MADISON, Wis. — In a mad dash to the finish, the Wisconsin Legislature plans to vote this week on several key bills that would lower insurance costs, cuts taxes and toughen welfare requirements, many of which are a part of Gov. Scott Walker's re-election platform.
Both the Senate and Assembly were scheduled to begin the surge toward the end of session on Tuesday. The Assembly hoped to complete its work for the year on Thursday, while the Senate plans to return for one final day of voting next month.
Republican Senate Majority Leader Scott Fitzgerald earlier this month promised "chaos" as lawmakers worked to reach agreement and pass some of the most contentious issues of the year before adjourning to focus on selling what they did to voters.
Walker is seeking a third term and in the run-up to the election has proposed a bevy of tax cuts, tougher work requirements for food stamp recipients and more funding for rural schools to tout on the campaign trail.
Walker's $200 million proposal to lower insurance premium costs for people who buy their plans in the private market under the Affordable Care Act was scheduled for votes in both the Senate and Assembly on Tuesday.

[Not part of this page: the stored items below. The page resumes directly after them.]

(** * NeMo: the GPT2 neural module and the joint intent/slot training script

    A shallow embedding of

    - [nemo/collections/nlp/nm/trainables/common/huggingface/gpt2_nm.py]
      (module [GPT2nm] below), and
    - [examples/nlp/intent_detection_slot_tagging/joint_intent_slot_with_bert.py]
      (module [JointIntentSlot] below).

    Python exceptions are values of [exn]; a computation that may raise
    returns a [result].  Objects built by the wrapped libraries
    (transformers, the NeMo core, torch) are symbolic: a constructor call
    is recorded with the arguments it received, and what such an object
    answers when the code reads one of its attributes comes from an
    explicit oracle.  Python [float]s are IEEE binary64 numbers, i.e. the
    primitive [float] of Rocq. *)

From Stdlib Require Import ZArith List String Bool Uint63 Floats Lia.
From stdpp Require Import gmap strings.

Set Warnings "-inexact-float,-register-all".
Local Open Scope Z_scope.

(** ** Exceptions and results *)

Inductive exn : Type :=
| ValueError (msg : string)
| NameError (name : string)
| AttributeError (name : string)
| FileNotFoundError (msg : string)
| ZeroDivisionError.

Inductive result (A : Type) : Type :=
| Ok (a : A)
| Raise (e : exn).

Arguments Ok {A} a.
Arguments Raise {A} e.

#[global] Instance result_ret : MRet result := fun A a => Ok a.

#[global] Instance result_bind : MBind result := fun A B k m =>
  match m with
  | Ok a => k a
  | Raise e => Raise e
  end.

Definition is_ok {A : Type} (r : result A) : bool :=
  match r with Ok _ => true | Raise _ => false end.

Definition is_ValueError {A : Type} (r : result A) : bool :=
  match r with Raise (ValueError _) => true | _ => false end.

Definition is_NameError {A : Type} (r : result A) : bool :=
  match r with Raise (NameError _) => true | _ => false end.


(** Python truthiness of an optional string: [None] and [''] are false. *)
Definition truthy (s : option string) : bool :=
  match s with
  | None => false
  | Some EmptyString => false
  | Some (String _ _) => true
  end.

Definition is_not_None {A : Type} (x : option A) : bool :=
  match x with Some _ => true | None => false end.

(** ** gpt2_nm.py *)

Module GPT2nm.

(** What a module-level name is bound to. *)
Inductive pyobj : Type :=
| Imported (from_module name : string)
| ClassDef (name : string)
| StrList (items : list string).

(** The names the top level of gpt2_nm.py binds, in source order:
    the [from ... import ...] lines, [__all__] and [class GPT2]. *)
Definition module_globals : gmap string pyobj :=
  list_to_map
    [ ("List", Imported "typing" "List");
      ("Optional", Imported "typing" "Optional");
      ("GPT2Config", Imported "transformers" "GPT2Config");
      ("GPT2Model", Imported "transformers" "GPT2Model");
      ("TrainableNM", Imported "nemo.backends.pytorch.nm" "TrainableNM");
      ("PretrainedModelInfo", Imported "nemo.core.neural_modules" "PretrainedModelInfo");
      ("ChannelType", Imported "nemo.core.neural_types" "ChannelType");
      ("NeuralType", Imported "nemo.core.neural_types" "NeuralType");
      ("add_port_docs", Imported "nemo.utils.decorators" "add_port_docs");
      ("__all__", StrList ["GPT2"]);
      ("GPT2", ClassDef "GPT2") ]%string.

(** Evaluating a bare name inside a method: the module's globals are
    searched (no local or enclosing binding exists for the names used
    below, and the builtins hold neither of them); an unbound name raises
    [NameError]. *)
Definition load_global (G : gmap string pyobj) (x : string) : result pyobj :=
  match G !! x with
  | Some v => Ok v
  | None => Raise (NameError x)
  end.

(** Arguments of [GPT2.__init__]. *)
Record init_args : Type := {
  pretrained_model_name : option string;
  config_filename : option string;
  vocab_size : option Z;
  hidden_size : Z;
  num_hidden_layers : Z;
  num_attention_heads : Z;
  intermediate_size : Z;
  hidden_act : string;
  max_position_embeddings : Z;
  hidden_dropout_prob : float;
  attention_probs_dropout_prob : float;
  type_vocab_size : Z;
  initializer_range : float;
  layer_norm_eps : float
}.

(** The call [GPT2(pretrained_model_name=p, config_filename=c, vocab_size=v)]:
    every other parameter takes the default of the signature. *)
Definition call_with (p c : option string) (v : option Z) : init_args := {|
  pretrained_model_name := p;
  config_filename := c;
  vocab_size := v;
  hidden_size := 768;
  num_hidden_layers := 12;
  num_attention_heads := 12;
  intermediate_size := 3072;
  hidden_act := "gelu";
  max_position_embeddings := 512;
  hidden_dropout_prob := 0.1%float;
  attention_probs_dropout_prob := 0.1%float;
  type_vocab_size := 2;
  initializer_range := 0.02%float;
  layer_norm_eps := 1e-12%float
|}.

(** Keyword arguments of the configuration constructor call. *)
Record config_kwargs : Type := {
  kw_vocab_size_or_config_json_file : Z;
  kw_vocab_size : Z;
  kw_hidden_size : Z;
  kw_num_hidden_layers : Z;
  kw_num_attention_heads : Z;
  kw_intermediate_size : Z;
  kw_hidden_act : string;
  kw_max_position_embeddings : Z
}.

(** Symbolic objects of the transformers library: each remembers the
    class object that was called to build it. *)
Inductive hf_config : Type :=
| ConfigNew (cls : pyobj) (kw : config_kwargs)
| ConfigFromJsonFile (cls : pyobj) (file : string)
| ConfigOfPretrained (model_cls : pyobj) (name : string).

Inductive hf_model : Type :=
| ModelNew (cls : pyobj) (config : hf_config)
| ModelFromPretrained (cls : pyobj) (name : string).

Definition model_class (m : hf_model) : pyobj :=
  match m with
  | ModelNew cls _ => cls
  | ModelFromPretrained cls _ => cls
  end.

(** [model.config] *)
Definition model_config (m : hf_model) : hf_config :=
  match m with
  | ModelNew _ c => c
  | ModelFromPretrained cls name => ConfigOfPretrained cls name
  end.

(** The attributes [__init__] leaves on [self]: the registered
    sub-modules ([add_module]), each with the device it was moved to,
    [config] and [_hidden_size]. *)
Record instance : Type := {
  _modules : gmap string (hf_model * string);
  config : hf_config;
  _hidden_size : Z
}.

Definition the_ValueError_of_the_check : exn :=
  ValueError ("Only one of pretrained_model_name, vocab_size, "
              ++ "or config_filename should be passed into the "
              ++ "BERT constructor.")%string.

Definition the_ValueError_of_the_else : exn :=
  ValueError ("Either pretrained_model_name or vocab_size must"
              ++ " be passed into the BERT constructor")%string.

Section Init.

(** The module's global namespace at the time of the call, the device
    [super().__init__()] left in [self._device], and what
    [config.hidden_size] answers. *)
Variable G : gmap string pyobj.
Variable _device : string.
Variable config_hidden_size : hf_config -> Z.

(** [total], lines 121-127. *)
Definition total (a : init_args) : Z :=
  let total := 0 in
  let total := if is_not_None (pretrained_model_name a) then total + 1 else total in
  let total := if is_not_None (config_filename a) then total + 1 else total in
  let total := if is_not_None (vocab_size a) then total + 1 else total in
  total.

The measure received bipartisan support in the Legislature's budget committee last week and has the backing of health insurance providers, doctors and Wisconsin's medical community. Under the plan, the state would be authorized to seek a federal waiver to offer a reinsurance program to lower premium costs and pay for at least 50 percent of medical claims costing between $50,000 and $200,000.
Other bills up this week include:
— WELFARE OVERHAUL: Walker's proposal to increase the work requirement for able-bodied adults on food stamps and impose it on parents for the first time is up for final approval in the Senate. A bill that would require a photo ID to use food stamps that the Assembly approved last week is not scheduled for a final Senate vote, casting doubts on whether it has the support there to pass.
— PAY RAISES: Pay raises for state employees and workers at the University of Wisconsin would increase 2 percent this year and another 2 percent in 2019 under measures slated to pass in both the Senate and Assemly.
— JUVENILE JUSTICE: The Assembly is expected to vote Wednesday on a plan that would close the troubled Lincoln Hills juvenile prison by mid-2020, put the most serious offenders in state prisons and have counties house the rest. Counties have raised concerns about the plan's cost and how it would work, and Fitzgerald has questioned whether a final deal can be reached this year. Walker has said it's imperative the Legislature act before ending the session.
— ATTRACTING WORKERS: The Assembly is considering Walker's $6.8 million plan to market Wisconsin to young workers in the Midwest, specifically the Twin Cities and Detroit. The measure has broad support among Wisconsin's business and hospitality industries. But Democrats have dismissed it, saying Walker's policies have driven millennials out of the state and a marketing campaign won't bring them back.
— ABORTION: The Senate is scheduled to give final approval to a bill that would prohibit state health insurance programs from covering abortions for state workers. The bill would allow coverage for abortions only in cases of rape or incest or to save the mother's life. State health insurance plans currently cover only medically necessary abortions. But state law doesn't define a medically necessary abortion and the bill's sponsors want to remove any ambiguity. Twenty-one states already have similar laws. It passed the Assembly in November.
— WETLANDS: The Senate is slated to give final approval to on Tuesday to a bill that would let developers fill portions of urban and rural wetlands without a state permit. The proposal, which conservation groups oppose, would allow developers to fill up to an acre per parcel of urban wetlands and up to three acres per parcel of rural wetlands without permits.
— CHILD CREDIT: The Assembly plans to vote on Walker's plan to give every family $100 for each school-aged child living at home and create a sales-tax holiday in August. Senate Republicans have previously opposed similar sales tax holidays. It isn't expected to consider the bill until March.
— SCHOOL AID: About 100 low-spending school districts could raise property taxes without a vote and $6.5 million in additional aid would go to the state's most sparsely populated districts under a bill up for final approval in the Senate.